═══ TASK DATA ═══

Lemma stored_intensity_byte_witness :
  let hdr := Sample.hdl64 abs_float in
  let l := Sample.plain_channel 0 255 in
  let this := Sample.decoder (Sample.window 35000 1000) l in
  let pkt := Sample.uniform_packet 61183 500 1000 77 in
  let pc := Sample.empty_cloud in
  let pc' := push_back pc (point_of hdr l (F32.of_Z 1) F32.zero 1000 77) in
  let v := intensity_of hdr l (two_bytes_uint 232 3) 77 in
  unpack_scan hdr this pkt 0 0 0 pc = Done pc'
  /\ pc' <> pc
  /\ F32.valid v = true
  /\ Ieee.trunc v = Some 77
  /\ exists p,
       pc' = push_back pc p
       /\ intensity p = Ieee.to_uint8 v
       /\ intensity p = 77 mod 256
       /\ Ieee.trunc v = Some (intensity p).
Proof.
  cbv zeta.
  set (hdr := Sample.hdl64 abs_float).
  set (l := Sample.plain_channel 0 255).
  set (this := Sample.decoder (Sample.window 35000 1000) l).
  set (pkt := Sample.uniform_packet 61183 500 1000 77).
  set (pc' := push_back Sample.empty_cloud
                (point_of hdr l (F32.of_Z 1) F32.zero 1000 77)).
  assert (H0 : block_data pkt 0 (0 * RAW_SCAN_SIZE) = Done 232)
    by (vm_compute; reflexivity).
  assert (H1 : block_data pkt 0 (0 * RAW_SCAN_SIZE + 1) = Done 3)
    by (vm_compute; reflexivity).
  assert (Hi : block_data pkt 0 (0 * RAW_SCAN_SIZE + 2) = Done 77)
    by (vm_compute; reflexivity).
  assert (H : unpack_scan hdr this pkt 0 0 0 Sample.empty_cloud = Done pc')
    by (vm_compute; reflexivity).
  assert (Hne : pc' <> Sample.empty_cloud) by apply push_back_neq.
  assert (Vv : F32.valid (intensity_of hdr l (two_bytes_uint 232 3) 77) = true)
    by (vm_compute; reflexivity).
  assert (Ht : Ieee.trunc (intensity_of hdr l (two_bytes_uint 232 3) 77)
               = Some 77) by (vm_compute; reflexivity).
  assert (Hval : F32.valid
                   (raw_plus_correction hdr l (two_bytes_uint 232 3) 77) = true)
    by (vm_compute; reflexivity).
  assert (Hnan : Ieee.is_nan
                   (raw_plus_correction hdr l (two_bytes_uint 232 3) 77) = false)
    by (vm_compute; reflexivity).
  assert (Hlo : 0 <= 0 <= 255) by lia.
  assert (Hhi : 255 <= 255) by lia.
  pose proof (stored_intensity_byte hdr this pkt 0 0 0 Sample.empty_cloud pc'
                232 3 77 H0 H1 Hi H Hne) as T.
  cbv zeta in T.
  destruct T as ((p & Hp & Hb & Hmod & Hsame) & _).
  split; [exact H | split; [exact Hne | split; [exact Vv | split;
    [exact Ht |]]]].
  exists p.
  split; [exact Hp | split; [exact Hb | split]].
  - exact (Hmod Vv 77 Ht).
  - exact (Hsame 0 255 eq_refl eq_refl Hlo Hhi Hval Hnan).
Defined.

(** * Further properties of the decoder *)

(** ** The window that [setParameters] stores *)

(** X1: The two angles that [setParameters] stores are never equal, so that on
    its windows the test of [unpack] is the test with [<=] between the
    angles; the ranges are stored as they are given, and the name of the
    calibration file is kept. *)
Theorem setParameters_window_invariant
    before min_r max_r view_center left right rot :
  let c := setParameters before min_r max_r view_center left right in
  min_angle c <> max_angle c
  /\ (in_window c rot = true <-> spec_window c rot)
  /\ min_range c = min_r /\ max_range c = max_r
  /\ calibrationFile c = calibrationFile before.
Proof.
  intros c.
  assert (Hne : min_angle c <> max_angle c).
  { unfold c, setParameters.
    destruct (Z.eqb_spec
                (hardware_angle (positive_modulo (F64.add view_center left)))
                (hardware_angle (positive_modulo (F64.sub view_center right))))
      as [E | E]; simpl; [lia | exact E]. }
  assert (Hr : min_range c = min_r /\ max_range c = max_r
               /\ calibrationFile c = calibrationFile before).
  { unfold c, setParameters; destruct (_ =? _); repeat split; reflexivity. }
  clearbody c.
  split; [exact Hne | split; [| exact Hr]].
  rewrite in_window_iff; unfold spec_window.
  split; (intros [H | H]; [left | right]); lia.
Qed.

(** ** Reads of a packet that holds all its blocks *)

Lemma two_bytes_uint_range b0 b1 :
  0 <= b0 < 256 -> 0 <= b1 < 256 -> 0 <= two_bytes_uint b0 b1 <= 65535.
Proof.
  unfold two_bytes_uint; lia.
Qed.
(** * MasiSocketManager: a shallow embedding of
      [http_oled_sajib/main/control_modules/socket_manager.py]

    The development follows the Python class method by method.  Python's
    [struct] module, the socket layer, the clock and the log file are the
    only parts that are not code of the class; each of them is modelled
    explicitly and as small as the class needs it:

    - a byte is an integer in [0, 256) and a [bytes] object is a list of them;
    - a Python [int] is a [Z]; a Python [float] is the 64-bit pattern of its
      IEEE-754 binary64 representation (what [struct.pack('d', x)] writes);
    - an exception that leaves a method is the outcome [Raised];
    - sockets are handles, and every call on a socket is logged in a trace. *)

From Stdlib Require Import ZArith String Bool Lia Arith List Permutation.
Import ListNotations.

Local Open Scope Z_scope.

(* ================================================================== *)
(** ** The [struct] module, as far as the class uses it *)
(* ================================================================== *)

Module Struct.

Definition byte := Z.
Definition bytes := list byte.

Definition is_byte (b : byte) : Prop := 0 <= b < 256.

(** [endian_specifier]: ['<'] (the default of the class) or ['>']. *)
Inductive endian := Little | Big.

(** The two data formats of the class: [int_format = 'b'] (signed 1-byte
    integer) and [double_format = 'd'] (8-byte double). *)
Inductive format := fmt_b | fmt_d.

(** [struct.calcsize(endian + f)] *)
Definition calcsize (f : format) : nat :=
  match f with fmt_b => 1%nat | fmt_d => 8%nat end.

(** Numeric Python values. [VFloat bits] is the float whose binary64
    representation is the 64-bit word [bits]. *)
Inductive value :=
| VInt (n : Z)
| VFloat (bits : Z).

(** Little-endian base-256 digits. *)
Fixpoint le_bytes (n : nat) (x : Z) : bytes :=
  match n with
  | O => []
  | S k => (x mod 256) :: le_bytes k (x / 256)
  end.

Fixpoint le_value (bs : bytes) : Z :=
  match bs with
  | [] => 0
  | b :: rest => b + 256 * le_value rest
  end.

Definition in_order (e : endian) (bs : bytes) : bytes :=
  match e with Little => bs | Big => rev bs end.

(** [float(n)] for a Python int: the nearest binary64, ties to even;
    [None] stands for [OverflowError]. The result is the bit pattern. *)
Definition float_of_int (n : Z) : option Z :=
  if n =? 0 then Some 0
  else
    let sign := if n <? 0 then 2 ^ 63 else 0 in
    let a := Z.abs n in
    let e := Z.log2 a in
    if e <=? 52 then
      Some (sign + (e + 1023) * 2 ^ 52 + (a * 2 ^ (52 - e) - 2 ^ 52))
    else
      let sh := e - 52 in
      let q := a / 2 ^ sh in
      let r := a mod 2 ^ sh in
      let half := 2 ^ (sh - 1) in
      let up := (half <? r) || ((r =? half) && Z.odd q) in
      let q' := if up then q + 1 else q in
      let '(m, e') := if q' =? 2 ^ 53 then (2 ^ 52, e + 1) else (q', e) in
      if 1023 <? e' then None
      else Some (sign + (e' + 1023) * 2 ^ 52 + (m - 2 ^ 52)).
Definition bind {G A B} (m : M G A) (k : A -> M G B) : M G B :=
  fun s =>
    match m s with
    | (Ret a, s') => k a s'
    | (Raise e, s') => (Raise e, s')
    | (Spin, s') => (Spin, s')
    end.

Definition raise {G A} (e : exn) : M G A := fun s => (Raise e, s).

Notation "x <- m ;; k" := (bind m (fun x => k))
  (at level 100, m at next level, k at level 200, right associativity).
Notation "m ;;; k" := (bind m (fun _ => k))
  (at level 100, k at level 200, right associativity).

(** [try: m  except Exception: h]. *)
Definition try_except {G A} (m : M G A) (h : exn -> M G A) : M G A :=
  fun s =>
    match m s with
    | (Raise e, s') => h e s'
    | r => r
    end.

(** [for x in xs: body]. *)
Fixpoint for_each {G A} (xs : list A) (body : A -> M G unit) : M G unit :=
  match xs with
  | [] => ret tt
  | x :: rest => body x ;;; for_each rest body
  end.

(** A [while] loop whose body answers [Some r] to leave with [r] and
    [None] to go round again. *)
Fixpoint while_loop {G A} (fuel : nat) (body : M G (option A)) : M G A :=
  match fuel with
  | O => fun s => (Spin, s)
  | S fuel' =>
      r <- body ;;
      match r with
      | Some a => ret a
      | None => while_loop fuel' body
      end
  end.

Definition log {G} (e : event) : M G unit :=
  fun s => (Ret tt, State (arduino s) (globals s) (world s) (polls s)
                          (writes s) (trace s ++ [e])).

Definition get_globals {G} : M G G := fun s => (Ret (globals s), s).

Definition get_arduino {G} : M G (option port) := fun s => (Ret (arduino s), s).

(** [not arduino or not arduino.is_open]. *)
Definition link_down (a : option port) : bool :=
  match a with
  | None => true
  | Some p => negb (is_open p)
  end.

(** [arduino = serial.Serial(PORT, BAUD, timeout=1)]. *)
Definition serial_open {G} : M G unit :=
  fun s =>
    if port_opens (world s)
    then (Ret tt, State (Some (Port true [])) (globals s) (world s) (polls s)
                        (writes s) (trace s))
    else (Raise SerialException, s).

(** [arduino.in_waiting > 0]: what arrived meanwhile joins the buffer. *)
Definition in_waiting_pos {G} : M G bool :=
  fun s =>
    match arduino s with
    | None => (Raise AttributeError, s)
    | Some p =>
        let buf := in_buf p ++ arrivals (world s) (polls s) in
        (Ret (negb (Nat.eqb (length buf) 0)),
         State (Some (Port (is_open p) buf)) (globals s) (world s)
               (S (polls s)) (writes s) (trace s))
    end.

(** [arduino.readline().decode('utf-8')]; with nothing buffered the read
    times out and yields the empty string. *)
Definition read_text {G} : M G string :=
  fun s =>
    match arduino s with
    | None => (Raise AttributeError, s)
    | Some p =>
        match in_buf p with
        | [] => (Ret EmptyString, s)
        | l :: rest =>
            let s' := State (Some (Port (is_open p) rest)) (globals s) (world s)
                            (polls s) (writes s) (trace s) in
            match l with
            | RxLine text => (Ret text, s')
            | RxUndecodable => (Raise UnicodeDecodeError, s')
            | RxError => (Raise SerialException, s')
            end
        end
    end.

(** [arduino.write(data)]: on an open port the bytes go out or the write
    fails; on a closed port it raises before any I/O. *)
Definition serial_write {G} (data : string) : M G unit :=
  fun s =>
    match arduino s with
    | None => (Raise AttributeError, s)
    | Some p =>
        if is_open p then
          let ok := write_ok (world s) (writes s) in
          (if ok then Ret tt else Raise SerialException,
           State (arduino s) (globals s) (world s) (polls s) (S (writes s))
                 (trace s ++ [if ok then Wrote data else WriteFailed data]))
        else (Raise SerialException, s)
    end.

(** The duration [time.sleep] is asked for does not fit the signed 64-bit
    count of nanoseconds it is converted to. *)
Definition sleep_overflows (ms : Z) : bool :=
  (ms * 10 ^ 6 <? - 2 ^ 63) || (2 ^ 63 <=? ms * 10 ^ 6).

(** The longest wait, in milliseconds, that every platform takes: the
    limits are [2^32 - 1] ms, [10^8] s and [2^63] ns less the uptime. *)
Definition SLEEP_SAFE : Z := 2 ^ 31.
Definition cybert_training : prog :=
  import_ "os" ;;
  import_ "torch" ;;
  import_ "torch.nn" ;;
  import_ "torch.nn.functional" ;;
  import_ "torch.optim" ;;
  import_ "torch.utils.data" ;;
  import_ "torch.utils.data.dataset" ;;
  import_ "torch.utils.dlpack" ;;
  import_ "seqeval.metrics" ;;
  import_ "transformers" ;;
  import_ "tqdm" ;;
  import_ "collections" ;;
  import_ "pandas" ;;
  import_ "numpy" ;;
  import_ "cupy" ;;
  import_ "cudf" ;;
  try_import "seqeval" "conda-forge" "seqeval" ;;
  try_import "s3fs" "conda-forge" "s3fs" ;;
  (* download log data *)
  fetch_if_missing S3_BASE_PATH APACHE_SAMPLE_CSV ;;
  logs_df <- do (LibRead "cudf" "read_csv" APACHE_SAMPLE_CSV [] []) ;;
  r <- call "cudf" "DataFrame.sample" [logs_df; VInt 1] [] ;;
  cell_result r ;;
  raw <- call "cudf" "DataFrame.raw" [logs_df] [] ;;
  x <- call "cudf" "Series.loc.__getitem__" [raw; VInt 10] [] ;;
  print_ [x] ;;
  raw <- call "cudf" "DataFrame.raw" [logs_df] [] ;;
  rp <- call "cudf" "Series.str.replace" [raw; VStr dquote; VStr ""] [] ;;
  call "cudf" "DataFrame.__setitem__" [logs_df; VStr "raw_preprocess"; rp] [] ;;
  cs <- call "cudf" "DataFrame.columns" [logs_df] [] ;;
  cs <- call "pandas" "Index.values" [cs] [] ;;
  cols <- call "numpy" "ndarray.tolist" [cs] [] ;;
  cols <- py "list.remove" [cols; VStr "raw"] ;;
  cols <- py "list.remove" [cols; VStr "raw_preprocess"] ;;
  n <- py "len" [logs_df] ;;
  rng <- py "range" [n] ;;
  labels <- for_in rng (VList []) (fun labels indx =>
    l <- labeler logs_df indx cols ;;
    Ret (append labels l)) ;;
  x <- py "list.__getitem__" [labels; VInt 10] ;;
  print_ [x] ;;
  rp <- call "cudf" "DataFrame.raw_preprocess" [logs_df] [] ;;
  a <- call "cudf" "Series.to_arrow" [rp] [] ;;
  log_list <- call "pyarrow" "Array.to_pylist" [a] [] ;;
  subword_labels <- subword_labeler log_list labels ;;
  x <- py "list.__getitem__" [subword_labels; VInt 10] ;;
  print_ [x] ;;
  (* set of labels, and the dict from tag name to id *)
  label_values <- py "['[PAD]'] + list(set(x for l in labels for x in l))" [labels] ;;
  label2id <- py "{t: i for i, t in enumerate(label_values)} | {'X': -100}" [label_values] ;;
  print_ [label2id] ;;
  padded_labels <- py "[pad(x[:256], '[PAD]', 256) for x in subword_labels]" [subword_labels] ;;
  int_labels <- py "[[label2id.get(l) for l in lab] for lab in padded_labels]"
                  [label2id; padded_labels] ;;
  t <- call "torch" "tensor" [int_labels] [] ;;
  label_tensor <- call "torch" "Tensor.to" [t; VStr "cuda"] [] ;;
  rp <- call "cudf" "DataFrame.raw_preprocess" [logs_df] [] ;;
  tk <- bert_cased_tokenizer rp ;;
  let input_ids := unpack 0 tk in
  let attention_masks := unpack 1 tk in
  dataset <- call "torch" "utils.data.TensorDataset" [input_ids; attention_masks; label_tensor] [] ;;
  dataset_size <- py "len" [input_ids] ;;
  n_train <- py "int(dataset_size*.8)" [dataset_size] ;;
  n_val <- py "int(dataset_size*.2)" [dataset_size] ;;
  sp <- call "torch" "utils.data.dataset.random_split" [dataset; VTuple [n_train; n_val]] [] ;;
  let training_dataset := unpack 0 sp in
  let validation_dataset := unpack 1 sp in
  train_dataloader <- call "torch" "utils.data.DataLoader" []
      [("dataset", training_dataset); ("shuffle", VBool true); ("batch_size", VInt 32)] ;;
  val_dataloader <- call "torch" "utils.data.DataLoader" []
      [("dataset", validation_dataset); ("shuffle", VBool false); ("batch_size", VInt 1)] ;;
  num_labels <- py "len" [label2id] ;;
  model <- call "transformers" "BertForTokenClassification.from_pretrained"
             [VStr "bert-base-cased"] [("num_labels", num_labels)] ;;
  call "torch" "nn.Module.cuda" [model] [] ;;
  (* use multi-gpu if available *)
  model <- call "torch" "nn.DataParallel" [model] [] ;;
  let FULL_FINETUNING := true in
  optimizer_grouped_parameters <-
    (if FULL_FINETUNING then
       (* fine tune all layer parameters *)
       np <- call "torch" "nn.Module.named_parameters" [model] [] ;;
       param_optimizer <- py "list" [np] ;;
       let no_decay := VList [VStr "bias"; VStr "gamma"; VStr "beta"] in
       g1 <- py "[p for n, p in param_optimizer if not any(nd in n for nd in no_decay)]"
               [param_optimizer; no_decay] ;;
       g2 <- py "[p for n, p in param_optimizer if any(nd in n for nd in no_decay)]"
               [param_optimizer; no_decay] ;;
       Ret (VList [VDict [("params", g1); ("weight_decay_rate", VFloat "0.01")];
                   VDict [("params", g2); ("weight_decay_rate", VFloat "0.0")]])
     else
       (* only fine tune classifier parameters *)
       cl <- call "torch" "nn.Module.classifier" [model] [] ;;
       np <- call "torch" "nn.Module.named_parameters" [cl] [] ;;
       param_optimizer <- py "list" [np] ;;
       ps <- py "[p for n, p in param_optimizer]" [param_optimizer] ;;
       Ret (VList [VDict [("params", ps)]])) ;;
  optimizer <- call "torch" "optim.Adam" [optimizer_grouped_parameters] [("lr", VFloat "3e-5")] ;;
  (* training: 2 epochs *)
  do (Magic "%%time") ;;
  let epochs := VInt 2 in
  let max_grad_norm := VFloat "1.0" in
  tr <- call "tqdm" "trange" [epochs] [("desc", VStr "Epoch")] ;;
  for_in tr VNone (fun _ _ =>
    call "torch" "nn.Module.train" [model] [] ;;
    en <- py "enumerate" [train_dataloader] ;;
    st <- for_in en (VTuple [VInt 0; VInt 0; VInt 0]) (fun st it =>
      let batch := unpack 1 it in
      let b_input_ids := unpack 0 batch in
      let b_input_mask := unpack 1 batch in
      let b_labels := unpack 2 batch in
      out <- call "torch" "nn.Module.__call__" [model; b_input_ids]
               [("token_type_ids", VNone); ("attention_mask", b_input_mask);
                ("labels", b_labels)] ;;
      loss <- py "tuple.__getitem__" [out; VInt 0] ;;
      s <- call "torch" "Tensor.sum" [loss] [] ;;
      call "torch" "Tensor.backward" [s] [] ;;
      s <- call "torch" "Tensor.sum" [loss] [] ;;
      li <- call "torch" "Tensor.item" [s] [] ;;
      sz <- call "torch" "Tensor.size" [b_input_ids; VInt 0] [] ;;
      ps <- call "torch" "nn.Module.parameters" [model] [] ;;
      call "torch" "nn.utils.clip_grad_norm_" []
        [("parameters", ps); ("max_norm", max_grad_norm)] ;;
      call "torch" "optim.Optimizer.step" [optimizer] [] ;;
      call "torch" "nn.Module.zero_grad" [model] [] ;;
      py "(tr_loss + li, nb_tr_examples + sz, nb_tr_steps + 1)" [st; li; sz]) ;;
    avg <- py "tr_loss/nb_tr_steps" [st] ;;
    print_ [VFmt "Train loss: {}" [avg]]) ;;
  (* no dropout or batch norm during eval *)
  call "torch" "nn.Module.eval" [model] [] ;;
  id2label <- py "{label2id[key] : key for key in label2id.keys()}" [label2id] ;;
  en <- py "enumerate" [val_dataloader] ;;
  ys <- for_in en (VTuple [VList []; VList []]) (fun ys it =>
    let batch := unpack 1 it in
    let input_ids := unpack 0 batch in
    let input_mask := unpack 1 batch in
    let label_ids := unpack 2 batch in
    ng <- call "torch" "no_grad" [] [] ;;
    call "torch" "no_grad.__enter__" [ng] [] ;;
    outputs <- call "torch" "nn.Module.__call__" [model; input_ids]
                 [("token_type_ids", VNone); ("attention_mask", input_mask)] ;;
    logits <- py "tuple.__getitem__" [outputs; VInt 0] ;;
    call "torch" "no_grad.__exit__" [ng] [] ;;
    ls <- call "torch" "nn.functional.log_softmax" [logits] [("dim", VInt 2)] ;;
    logits <- call "torch" "argmax" [ls] [("dim", VInt 2)] ;;
    a <- call "torch" "Tensor.detach" [logits] [] ;;
    a <- call "torch" "Tensor.cpu" [a] [] ;;
    logits <- call "torch" "Tensor.numpy" [a] [] ;;
    a <- call "torch" "Tensor.detach" [label_ids] [] ;;
    a <- call "torch" "Tensor.cpu" [a] [] ;;
    label_ids <- call "torch" "Tensor.numpy" [a] [] ;;
    a <- call "torch" "Tensor.detach" [input_mask] [] ;;
    a <- call "torch" "Tensor.cpu" [a] [] ;;
    input_mask <- call "torch" "Tensor.numpy" [a] [] ;;
    py "append per row the unmasked, non-X, non-[PAD] true and predicted labels"
       [ys; input_mask; label_ids; logits; id2label]) ;;
  let y_true := unpack 0 ys in
  let y_pred := unpack 1 ys in
  f1 <- call "seqeval.metrics" "f1_score" [y_true; y_pred] [] ;;
  print_ [VFmt "f1 score: %f" [f1]] ;;
  acc <- call "seqeval.metrics" "accuracy_score" [y_true; y_pred] [] ;;
  print_ [VFmt "Accuracy score: %f" [acc]] ;;
  rep <- call "seqeval.metrics" "classification_report" [y_true; y_pred] [("digits", VInt 3)] ;;
  print_ [rep] ;;
  cfg <- call "torch" "nn.DataParallel.module.config" [model] [] ;;
  call "transformers" "PretrainedConfig.__setattr__" [cfg; VStr "id2label"; id2label] [] ;;
  cfg <- call "torch" "nn.DataParallel.module.config" [model] [] ;;
  call "transformers" "PretrainedConfig.__setattr__" [cfg; VStr "label2id"; label2id] [].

═══

- _EXERCISE OBJECTIVE_
From the very first line of the data through the line with "let pc' := push_back" in it, please reproduce each line exactly and output nothing more.

- _EXERCISE SOLUTION_
Lemma stored_intensity_byte_witness :
  let hdr := Sample.hdl64 abs_float in
  let l := Sample.plain_channel 0 255 in
  let this := Sample.decoder (Sample.window 35000 1000) l in
  let pkt := Sample.uniform_packet 61183 500 1000 77 in
  let pc := Sample.empty_cloud in
  let pc' := push_back pc (point_of hdr l (F32.of_Z 1) F32.zero 1000 77) in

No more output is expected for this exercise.